=== Section Start ===
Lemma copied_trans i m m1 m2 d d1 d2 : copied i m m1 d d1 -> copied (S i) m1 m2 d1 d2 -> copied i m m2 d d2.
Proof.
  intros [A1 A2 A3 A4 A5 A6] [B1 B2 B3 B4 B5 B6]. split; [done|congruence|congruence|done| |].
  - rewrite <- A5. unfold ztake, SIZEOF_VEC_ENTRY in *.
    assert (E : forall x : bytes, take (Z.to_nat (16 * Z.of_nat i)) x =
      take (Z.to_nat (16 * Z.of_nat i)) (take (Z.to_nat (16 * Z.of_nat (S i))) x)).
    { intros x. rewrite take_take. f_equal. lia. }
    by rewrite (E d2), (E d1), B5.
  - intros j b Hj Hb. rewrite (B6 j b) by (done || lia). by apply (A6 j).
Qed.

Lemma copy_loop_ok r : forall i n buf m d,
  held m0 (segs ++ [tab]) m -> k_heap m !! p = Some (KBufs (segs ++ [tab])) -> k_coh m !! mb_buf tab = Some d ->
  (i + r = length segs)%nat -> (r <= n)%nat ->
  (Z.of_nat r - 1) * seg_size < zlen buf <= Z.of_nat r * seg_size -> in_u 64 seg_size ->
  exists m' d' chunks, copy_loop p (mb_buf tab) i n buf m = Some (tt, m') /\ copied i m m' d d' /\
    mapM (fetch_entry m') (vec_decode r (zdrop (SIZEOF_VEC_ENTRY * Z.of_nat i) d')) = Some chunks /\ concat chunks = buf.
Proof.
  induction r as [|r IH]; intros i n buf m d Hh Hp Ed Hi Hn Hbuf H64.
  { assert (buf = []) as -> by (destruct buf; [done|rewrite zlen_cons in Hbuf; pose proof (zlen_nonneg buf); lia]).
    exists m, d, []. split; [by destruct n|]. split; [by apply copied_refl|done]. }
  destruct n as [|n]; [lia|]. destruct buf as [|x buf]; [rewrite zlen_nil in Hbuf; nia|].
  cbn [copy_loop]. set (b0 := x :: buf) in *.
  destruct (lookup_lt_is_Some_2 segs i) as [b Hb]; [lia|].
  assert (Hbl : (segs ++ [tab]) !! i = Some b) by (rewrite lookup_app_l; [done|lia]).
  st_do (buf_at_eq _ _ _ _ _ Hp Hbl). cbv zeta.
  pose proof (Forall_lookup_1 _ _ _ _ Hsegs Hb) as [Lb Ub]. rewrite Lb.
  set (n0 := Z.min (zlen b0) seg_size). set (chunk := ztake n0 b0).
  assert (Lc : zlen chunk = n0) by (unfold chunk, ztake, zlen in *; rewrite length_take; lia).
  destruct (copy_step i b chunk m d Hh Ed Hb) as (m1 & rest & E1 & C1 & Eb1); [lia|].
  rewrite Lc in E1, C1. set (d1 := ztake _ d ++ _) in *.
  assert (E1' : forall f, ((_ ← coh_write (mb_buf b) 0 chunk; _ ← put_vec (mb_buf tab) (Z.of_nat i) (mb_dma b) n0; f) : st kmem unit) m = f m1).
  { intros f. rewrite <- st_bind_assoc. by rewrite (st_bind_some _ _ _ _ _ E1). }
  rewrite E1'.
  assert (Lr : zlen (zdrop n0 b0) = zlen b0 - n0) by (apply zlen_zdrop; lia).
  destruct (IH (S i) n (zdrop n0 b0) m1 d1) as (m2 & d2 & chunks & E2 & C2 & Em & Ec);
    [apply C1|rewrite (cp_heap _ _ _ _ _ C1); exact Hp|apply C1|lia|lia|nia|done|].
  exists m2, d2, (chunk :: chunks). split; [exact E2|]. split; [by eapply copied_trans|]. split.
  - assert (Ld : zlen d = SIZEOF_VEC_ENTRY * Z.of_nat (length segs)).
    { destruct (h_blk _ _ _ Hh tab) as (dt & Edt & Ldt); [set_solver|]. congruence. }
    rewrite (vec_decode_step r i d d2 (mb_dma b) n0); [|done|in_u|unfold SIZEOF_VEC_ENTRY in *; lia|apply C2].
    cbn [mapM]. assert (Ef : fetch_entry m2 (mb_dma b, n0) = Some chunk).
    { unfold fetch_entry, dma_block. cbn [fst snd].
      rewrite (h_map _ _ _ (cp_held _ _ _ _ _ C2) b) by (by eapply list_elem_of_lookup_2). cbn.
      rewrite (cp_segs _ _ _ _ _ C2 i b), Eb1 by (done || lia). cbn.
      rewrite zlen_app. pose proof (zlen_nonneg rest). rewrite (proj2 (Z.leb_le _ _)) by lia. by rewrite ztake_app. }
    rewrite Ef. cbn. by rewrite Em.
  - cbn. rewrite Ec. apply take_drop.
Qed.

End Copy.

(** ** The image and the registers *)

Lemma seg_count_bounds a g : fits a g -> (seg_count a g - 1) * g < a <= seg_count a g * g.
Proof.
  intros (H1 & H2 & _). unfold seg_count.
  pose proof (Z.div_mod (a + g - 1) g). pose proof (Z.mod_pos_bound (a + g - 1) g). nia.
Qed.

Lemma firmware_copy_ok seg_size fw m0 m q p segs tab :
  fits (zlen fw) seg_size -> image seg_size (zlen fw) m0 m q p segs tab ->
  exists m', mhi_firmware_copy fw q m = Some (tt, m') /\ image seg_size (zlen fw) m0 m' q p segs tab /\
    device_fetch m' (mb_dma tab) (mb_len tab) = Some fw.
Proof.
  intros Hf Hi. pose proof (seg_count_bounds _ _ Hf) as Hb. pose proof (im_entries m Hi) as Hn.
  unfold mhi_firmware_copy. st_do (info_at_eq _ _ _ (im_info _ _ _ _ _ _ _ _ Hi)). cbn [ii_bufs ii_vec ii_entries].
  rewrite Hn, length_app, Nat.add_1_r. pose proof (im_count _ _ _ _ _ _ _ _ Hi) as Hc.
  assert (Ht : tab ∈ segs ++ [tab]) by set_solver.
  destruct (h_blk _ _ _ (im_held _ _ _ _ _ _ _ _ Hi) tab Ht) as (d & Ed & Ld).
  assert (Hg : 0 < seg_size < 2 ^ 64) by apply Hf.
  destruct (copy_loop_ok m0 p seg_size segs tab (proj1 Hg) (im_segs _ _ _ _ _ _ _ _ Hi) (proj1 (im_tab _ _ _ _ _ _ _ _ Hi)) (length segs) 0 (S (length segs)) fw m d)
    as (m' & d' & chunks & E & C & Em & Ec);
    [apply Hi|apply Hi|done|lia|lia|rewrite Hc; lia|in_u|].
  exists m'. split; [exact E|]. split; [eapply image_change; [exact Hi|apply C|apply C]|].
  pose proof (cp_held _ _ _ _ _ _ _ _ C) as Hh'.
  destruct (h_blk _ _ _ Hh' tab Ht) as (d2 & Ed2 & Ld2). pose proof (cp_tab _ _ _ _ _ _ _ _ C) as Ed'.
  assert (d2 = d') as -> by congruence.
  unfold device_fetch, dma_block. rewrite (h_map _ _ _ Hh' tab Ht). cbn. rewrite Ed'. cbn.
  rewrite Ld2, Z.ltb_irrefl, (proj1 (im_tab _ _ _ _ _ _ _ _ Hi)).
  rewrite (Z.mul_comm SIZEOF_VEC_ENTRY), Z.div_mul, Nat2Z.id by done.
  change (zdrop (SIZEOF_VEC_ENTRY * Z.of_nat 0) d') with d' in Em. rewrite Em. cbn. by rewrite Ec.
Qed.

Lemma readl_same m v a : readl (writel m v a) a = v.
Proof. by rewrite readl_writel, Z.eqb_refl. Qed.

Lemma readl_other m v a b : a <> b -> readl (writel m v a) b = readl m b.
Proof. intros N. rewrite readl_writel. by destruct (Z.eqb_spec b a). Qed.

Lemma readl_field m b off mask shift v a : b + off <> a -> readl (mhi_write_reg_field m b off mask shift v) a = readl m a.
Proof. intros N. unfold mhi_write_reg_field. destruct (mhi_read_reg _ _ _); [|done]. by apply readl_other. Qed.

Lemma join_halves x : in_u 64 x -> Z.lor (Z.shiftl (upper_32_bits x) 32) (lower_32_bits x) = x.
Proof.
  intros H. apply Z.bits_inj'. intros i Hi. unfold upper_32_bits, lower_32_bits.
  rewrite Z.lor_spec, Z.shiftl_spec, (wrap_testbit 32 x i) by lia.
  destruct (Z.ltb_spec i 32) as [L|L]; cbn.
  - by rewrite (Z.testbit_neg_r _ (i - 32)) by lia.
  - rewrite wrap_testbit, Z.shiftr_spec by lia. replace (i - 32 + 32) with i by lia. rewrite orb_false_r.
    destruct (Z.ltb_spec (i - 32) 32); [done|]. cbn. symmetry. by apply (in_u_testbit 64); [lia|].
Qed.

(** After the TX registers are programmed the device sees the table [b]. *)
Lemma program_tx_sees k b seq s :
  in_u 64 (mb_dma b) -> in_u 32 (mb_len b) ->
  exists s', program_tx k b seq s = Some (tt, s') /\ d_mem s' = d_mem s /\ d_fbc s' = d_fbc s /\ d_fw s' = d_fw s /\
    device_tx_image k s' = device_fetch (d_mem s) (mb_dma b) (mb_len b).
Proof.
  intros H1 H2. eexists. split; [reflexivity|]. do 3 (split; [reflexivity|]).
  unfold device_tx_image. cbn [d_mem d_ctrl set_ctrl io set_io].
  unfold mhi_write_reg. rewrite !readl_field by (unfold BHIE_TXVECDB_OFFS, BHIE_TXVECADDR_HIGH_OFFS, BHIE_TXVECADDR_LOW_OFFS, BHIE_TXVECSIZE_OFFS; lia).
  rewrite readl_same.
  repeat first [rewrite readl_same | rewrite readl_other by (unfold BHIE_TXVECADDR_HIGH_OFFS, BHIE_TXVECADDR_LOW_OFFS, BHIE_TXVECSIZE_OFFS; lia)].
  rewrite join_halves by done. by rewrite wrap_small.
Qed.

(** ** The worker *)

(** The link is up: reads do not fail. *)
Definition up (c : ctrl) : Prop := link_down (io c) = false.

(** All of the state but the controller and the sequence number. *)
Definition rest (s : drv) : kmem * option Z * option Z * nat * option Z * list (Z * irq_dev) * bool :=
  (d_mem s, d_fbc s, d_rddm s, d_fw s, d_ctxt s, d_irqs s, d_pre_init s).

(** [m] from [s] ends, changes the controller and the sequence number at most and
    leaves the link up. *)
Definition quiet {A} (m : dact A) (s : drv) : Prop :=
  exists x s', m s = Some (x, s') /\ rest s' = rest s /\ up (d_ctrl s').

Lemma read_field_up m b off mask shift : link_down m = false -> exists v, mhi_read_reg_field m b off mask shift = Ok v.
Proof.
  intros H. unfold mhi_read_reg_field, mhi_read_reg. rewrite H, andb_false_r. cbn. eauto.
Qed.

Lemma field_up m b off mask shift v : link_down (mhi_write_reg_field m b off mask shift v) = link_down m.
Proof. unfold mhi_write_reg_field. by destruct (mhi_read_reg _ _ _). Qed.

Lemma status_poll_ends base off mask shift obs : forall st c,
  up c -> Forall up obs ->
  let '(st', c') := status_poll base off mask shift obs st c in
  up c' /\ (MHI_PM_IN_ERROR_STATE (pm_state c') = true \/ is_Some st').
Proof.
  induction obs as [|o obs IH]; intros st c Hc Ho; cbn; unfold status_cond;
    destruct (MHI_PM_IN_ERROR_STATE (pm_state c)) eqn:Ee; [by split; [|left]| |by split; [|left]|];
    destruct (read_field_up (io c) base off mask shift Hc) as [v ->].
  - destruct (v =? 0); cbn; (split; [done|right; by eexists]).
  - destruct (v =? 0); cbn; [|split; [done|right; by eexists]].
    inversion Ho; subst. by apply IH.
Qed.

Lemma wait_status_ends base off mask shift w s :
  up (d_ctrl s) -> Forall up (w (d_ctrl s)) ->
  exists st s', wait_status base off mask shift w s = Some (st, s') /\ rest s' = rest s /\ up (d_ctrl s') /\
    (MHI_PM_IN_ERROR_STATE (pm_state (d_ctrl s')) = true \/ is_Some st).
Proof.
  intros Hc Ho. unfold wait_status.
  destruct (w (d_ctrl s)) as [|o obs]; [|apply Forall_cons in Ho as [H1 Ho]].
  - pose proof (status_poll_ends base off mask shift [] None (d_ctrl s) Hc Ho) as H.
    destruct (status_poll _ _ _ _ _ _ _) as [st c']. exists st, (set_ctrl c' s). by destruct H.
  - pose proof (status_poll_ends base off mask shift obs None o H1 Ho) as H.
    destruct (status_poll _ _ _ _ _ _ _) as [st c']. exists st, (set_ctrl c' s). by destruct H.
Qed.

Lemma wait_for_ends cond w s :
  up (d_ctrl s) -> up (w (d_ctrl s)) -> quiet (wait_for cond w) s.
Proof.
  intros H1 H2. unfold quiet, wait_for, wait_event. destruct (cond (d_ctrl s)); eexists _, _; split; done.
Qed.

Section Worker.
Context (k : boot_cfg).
=== Section End ===
=== Section Start ===
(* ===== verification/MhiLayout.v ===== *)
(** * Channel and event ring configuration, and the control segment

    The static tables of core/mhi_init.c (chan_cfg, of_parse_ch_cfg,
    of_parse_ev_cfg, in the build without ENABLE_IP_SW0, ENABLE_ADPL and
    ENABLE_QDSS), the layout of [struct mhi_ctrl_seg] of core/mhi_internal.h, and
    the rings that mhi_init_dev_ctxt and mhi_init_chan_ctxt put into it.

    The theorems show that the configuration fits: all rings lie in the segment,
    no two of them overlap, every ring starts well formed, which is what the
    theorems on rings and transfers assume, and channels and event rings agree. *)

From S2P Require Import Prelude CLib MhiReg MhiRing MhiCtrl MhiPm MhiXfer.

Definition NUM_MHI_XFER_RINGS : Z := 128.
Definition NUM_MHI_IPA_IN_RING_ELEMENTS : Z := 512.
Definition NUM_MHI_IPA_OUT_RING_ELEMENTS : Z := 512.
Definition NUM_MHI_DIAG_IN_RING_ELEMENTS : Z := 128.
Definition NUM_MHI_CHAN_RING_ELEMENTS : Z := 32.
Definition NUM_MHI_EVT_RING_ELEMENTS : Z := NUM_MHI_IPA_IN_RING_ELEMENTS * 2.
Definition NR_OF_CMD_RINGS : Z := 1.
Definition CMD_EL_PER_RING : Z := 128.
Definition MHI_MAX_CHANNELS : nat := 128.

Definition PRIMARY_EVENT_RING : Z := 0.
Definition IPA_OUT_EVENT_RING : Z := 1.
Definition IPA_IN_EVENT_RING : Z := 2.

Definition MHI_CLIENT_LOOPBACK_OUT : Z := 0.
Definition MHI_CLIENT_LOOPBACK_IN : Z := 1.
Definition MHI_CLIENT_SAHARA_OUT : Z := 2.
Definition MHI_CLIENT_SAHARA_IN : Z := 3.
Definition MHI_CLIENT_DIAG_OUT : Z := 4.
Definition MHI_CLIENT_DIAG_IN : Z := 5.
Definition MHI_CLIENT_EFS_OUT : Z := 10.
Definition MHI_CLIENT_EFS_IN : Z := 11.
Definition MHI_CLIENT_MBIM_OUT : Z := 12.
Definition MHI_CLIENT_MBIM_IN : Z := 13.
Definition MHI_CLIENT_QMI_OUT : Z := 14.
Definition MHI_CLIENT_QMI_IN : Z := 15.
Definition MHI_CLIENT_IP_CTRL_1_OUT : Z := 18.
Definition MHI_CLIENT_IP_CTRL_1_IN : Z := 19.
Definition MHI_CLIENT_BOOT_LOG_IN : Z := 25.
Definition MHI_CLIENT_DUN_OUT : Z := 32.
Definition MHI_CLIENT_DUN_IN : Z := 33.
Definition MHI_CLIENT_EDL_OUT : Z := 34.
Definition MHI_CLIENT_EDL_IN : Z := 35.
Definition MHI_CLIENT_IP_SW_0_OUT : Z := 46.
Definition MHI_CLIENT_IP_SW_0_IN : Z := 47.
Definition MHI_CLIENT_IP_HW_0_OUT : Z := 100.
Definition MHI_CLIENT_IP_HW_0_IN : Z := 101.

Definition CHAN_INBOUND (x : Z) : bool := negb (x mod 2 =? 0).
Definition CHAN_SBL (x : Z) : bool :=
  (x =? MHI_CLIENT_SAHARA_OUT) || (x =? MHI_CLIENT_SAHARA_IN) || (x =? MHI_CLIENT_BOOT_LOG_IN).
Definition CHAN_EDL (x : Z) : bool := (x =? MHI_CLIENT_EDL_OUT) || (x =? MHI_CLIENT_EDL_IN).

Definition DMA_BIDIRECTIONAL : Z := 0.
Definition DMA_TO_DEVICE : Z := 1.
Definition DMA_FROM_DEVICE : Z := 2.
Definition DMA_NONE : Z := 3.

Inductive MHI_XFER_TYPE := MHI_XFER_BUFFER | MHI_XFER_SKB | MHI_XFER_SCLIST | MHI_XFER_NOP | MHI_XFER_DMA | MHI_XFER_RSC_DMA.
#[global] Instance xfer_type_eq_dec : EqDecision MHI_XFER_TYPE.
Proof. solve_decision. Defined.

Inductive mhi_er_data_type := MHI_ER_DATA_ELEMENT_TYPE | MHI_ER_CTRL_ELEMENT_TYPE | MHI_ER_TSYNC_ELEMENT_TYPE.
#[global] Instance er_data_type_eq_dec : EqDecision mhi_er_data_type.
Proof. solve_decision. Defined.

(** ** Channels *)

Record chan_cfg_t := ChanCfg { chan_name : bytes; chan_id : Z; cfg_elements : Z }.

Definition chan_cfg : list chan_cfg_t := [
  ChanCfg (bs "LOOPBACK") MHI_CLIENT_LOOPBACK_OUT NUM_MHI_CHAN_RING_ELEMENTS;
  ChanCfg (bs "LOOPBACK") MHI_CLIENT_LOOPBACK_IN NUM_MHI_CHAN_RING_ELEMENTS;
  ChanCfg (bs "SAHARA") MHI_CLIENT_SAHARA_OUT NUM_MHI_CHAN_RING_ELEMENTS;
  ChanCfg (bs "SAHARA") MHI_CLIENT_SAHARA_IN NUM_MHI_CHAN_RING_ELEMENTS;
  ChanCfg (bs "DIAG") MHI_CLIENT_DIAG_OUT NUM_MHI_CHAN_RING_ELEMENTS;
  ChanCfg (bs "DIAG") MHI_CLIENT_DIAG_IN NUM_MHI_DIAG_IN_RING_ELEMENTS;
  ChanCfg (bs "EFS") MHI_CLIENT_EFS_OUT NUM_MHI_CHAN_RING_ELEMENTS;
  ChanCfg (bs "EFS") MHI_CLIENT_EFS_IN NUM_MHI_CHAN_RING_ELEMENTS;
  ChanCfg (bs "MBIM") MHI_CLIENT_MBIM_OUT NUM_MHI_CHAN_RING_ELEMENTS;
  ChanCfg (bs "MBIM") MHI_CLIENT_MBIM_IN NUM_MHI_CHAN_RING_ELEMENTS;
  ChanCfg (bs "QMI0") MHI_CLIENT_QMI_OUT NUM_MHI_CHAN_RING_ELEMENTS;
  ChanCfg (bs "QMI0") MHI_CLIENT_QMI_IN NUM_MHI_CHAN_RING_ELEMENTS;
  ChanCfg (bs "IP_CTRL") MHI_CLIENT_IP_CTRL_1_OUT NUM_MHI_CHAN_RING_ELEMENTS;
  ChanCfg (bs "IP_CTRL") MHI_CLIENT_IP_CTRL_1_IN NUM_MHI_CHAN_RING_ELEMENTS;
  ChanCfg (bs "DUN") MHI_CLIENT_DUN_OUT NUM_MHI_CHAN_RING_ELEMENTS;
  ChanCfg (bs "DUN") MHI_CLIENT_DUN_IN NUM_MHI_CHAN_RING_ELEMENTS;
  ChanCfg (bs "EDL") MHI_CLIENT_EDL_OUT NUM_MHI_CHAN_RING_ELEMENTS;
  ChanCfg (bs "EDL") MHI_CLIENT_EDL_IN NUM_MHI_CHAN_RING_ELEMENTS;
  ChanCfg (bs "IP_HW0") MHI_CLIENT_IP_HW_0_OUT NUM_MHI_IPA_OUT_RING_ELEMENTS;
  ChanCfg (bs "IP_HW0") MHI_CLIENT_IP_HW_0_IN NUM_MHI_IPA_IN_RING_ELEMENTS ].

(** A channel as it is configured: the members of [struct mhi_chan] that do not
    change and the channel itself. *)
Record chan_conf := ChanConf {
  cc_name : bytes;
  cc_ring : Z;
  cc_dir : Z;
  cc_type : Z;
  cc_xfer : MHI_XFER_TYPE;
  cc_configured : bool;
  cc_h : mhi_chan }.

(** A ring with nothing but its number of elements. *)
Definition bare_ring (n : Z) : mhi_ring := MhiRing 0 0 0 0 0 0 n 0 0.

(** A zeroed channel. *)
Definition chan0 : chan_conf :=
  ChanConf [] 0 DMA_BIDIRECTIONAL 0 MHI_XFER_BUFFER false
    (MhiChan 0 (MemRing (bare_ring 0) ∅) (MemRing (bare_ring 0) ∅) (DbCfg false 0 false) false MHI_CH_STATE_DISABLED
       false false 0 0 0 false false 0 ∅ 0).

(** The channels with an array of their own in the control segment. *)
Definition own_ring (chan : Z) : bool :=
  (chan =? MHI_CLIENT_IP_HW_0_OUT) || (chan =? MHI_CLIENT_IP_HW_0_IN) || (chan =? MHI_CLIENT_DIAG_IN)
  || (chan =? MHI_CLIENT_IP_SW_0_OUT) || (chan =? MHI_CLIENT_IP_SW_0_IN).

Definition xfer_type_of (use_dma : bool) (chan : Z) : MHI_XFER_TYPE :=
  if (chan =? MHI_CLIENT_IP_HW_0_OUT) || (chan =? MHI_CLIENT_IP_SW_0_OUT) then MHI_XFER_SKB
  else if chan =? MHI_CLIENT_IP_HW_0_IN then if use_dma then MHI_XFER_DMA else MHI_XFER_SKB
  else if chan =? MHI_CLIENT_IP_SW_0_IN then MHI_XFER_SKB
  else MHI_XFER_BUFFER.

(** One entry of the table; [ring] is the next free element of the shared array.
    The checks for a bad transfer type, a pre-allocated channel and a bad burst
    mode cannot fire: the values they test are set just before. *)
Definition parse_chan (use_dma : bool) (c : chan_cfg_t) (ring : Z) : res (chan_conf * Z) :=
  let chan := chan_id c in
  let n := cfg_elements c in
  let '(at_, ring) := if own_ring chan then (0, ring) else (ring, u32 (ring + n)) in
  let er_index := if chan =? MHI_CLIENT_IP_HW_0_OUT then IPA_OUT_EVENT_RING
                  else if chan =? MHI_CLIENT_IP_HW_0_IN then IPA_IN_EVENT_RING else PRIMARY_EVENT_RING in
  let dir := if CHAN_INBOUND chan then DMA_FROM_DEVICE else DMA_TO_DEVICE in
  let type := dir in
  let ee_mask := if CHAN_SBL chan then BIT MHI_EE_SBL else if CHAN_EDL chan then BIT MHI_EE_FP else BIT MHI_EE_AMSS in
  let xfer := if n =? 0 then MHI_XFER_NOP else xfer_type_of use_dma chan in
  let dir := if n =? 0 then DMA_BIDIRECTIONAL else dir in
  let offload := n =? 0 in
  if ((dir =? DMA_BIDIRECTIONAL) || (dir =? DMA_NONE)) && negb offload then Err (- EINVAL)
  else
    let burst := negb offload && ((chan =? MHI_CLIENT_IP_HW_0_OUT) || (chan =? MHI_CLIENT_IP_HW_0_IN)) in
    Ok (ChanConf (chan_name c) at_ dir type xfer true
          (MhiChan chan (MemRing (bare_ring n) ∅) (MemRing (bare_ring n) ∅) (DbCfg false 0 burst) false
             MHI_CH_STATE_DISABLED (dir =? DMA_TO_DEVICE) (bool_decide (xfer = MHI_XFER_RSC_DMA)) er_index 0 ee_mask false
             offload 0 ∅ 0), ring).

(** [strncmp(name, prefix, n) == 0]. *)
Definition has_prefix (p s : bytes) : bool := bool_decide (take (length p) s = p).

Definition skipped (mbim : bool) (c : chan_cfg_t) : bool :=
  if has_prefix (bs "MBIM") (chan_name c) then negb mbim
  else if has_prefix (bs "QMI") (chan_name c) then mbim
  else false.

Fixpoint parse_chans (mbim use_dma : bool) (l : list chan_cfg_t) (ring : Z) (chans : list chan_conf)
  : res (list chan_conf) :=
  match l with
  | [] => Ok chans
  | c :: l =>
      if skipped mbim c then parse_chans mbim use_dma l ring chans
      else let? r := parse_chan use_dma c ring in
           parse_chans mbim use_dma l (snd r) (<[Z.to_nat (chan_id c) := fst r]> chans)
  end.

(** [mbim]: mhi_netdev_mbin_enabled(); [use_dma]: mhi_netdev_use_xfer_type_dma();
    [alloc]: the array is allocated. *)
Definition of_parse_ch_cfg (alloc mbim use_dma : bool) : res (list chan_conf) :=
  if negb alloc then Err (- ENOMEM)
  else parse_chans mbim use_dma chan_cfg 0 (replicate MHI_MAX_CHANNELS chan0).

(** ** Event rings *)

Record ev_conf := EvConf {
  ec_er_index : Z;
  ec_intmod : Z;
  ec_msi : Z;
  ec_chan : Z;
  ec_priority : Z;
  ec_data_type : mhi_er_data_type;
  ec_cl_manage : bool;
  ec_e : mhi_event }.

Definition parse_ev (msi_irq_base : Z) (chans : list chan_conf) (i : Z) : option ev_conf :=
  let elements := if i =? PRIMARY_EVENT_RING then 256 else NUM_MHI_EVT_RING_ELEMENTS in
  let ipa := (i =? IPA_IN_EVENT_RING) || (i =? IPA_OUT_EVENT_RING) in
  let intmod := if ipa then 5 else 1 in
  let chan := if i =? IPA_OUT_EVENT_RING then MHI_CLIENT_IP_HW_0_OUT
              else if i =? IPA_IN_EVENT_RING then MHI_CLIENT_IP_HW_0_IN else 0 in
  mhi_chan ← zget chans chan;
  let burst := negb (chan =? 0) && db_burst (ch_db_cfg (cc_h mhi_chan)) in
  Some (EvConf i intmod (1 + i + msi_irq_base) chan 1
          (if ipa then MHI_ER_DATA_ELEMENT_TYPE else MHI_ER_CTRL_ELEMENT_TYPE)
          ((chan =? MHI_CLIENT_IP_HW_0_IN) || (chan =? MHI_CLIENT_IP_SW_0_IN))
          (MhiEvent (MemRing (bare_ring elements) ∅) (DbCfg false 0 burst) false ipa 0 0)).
=== Section End ===
WHAT TO PRODUCE:
Count how many lines above carry the word "eexists". Only the number is required.

ANSWER BOX:
4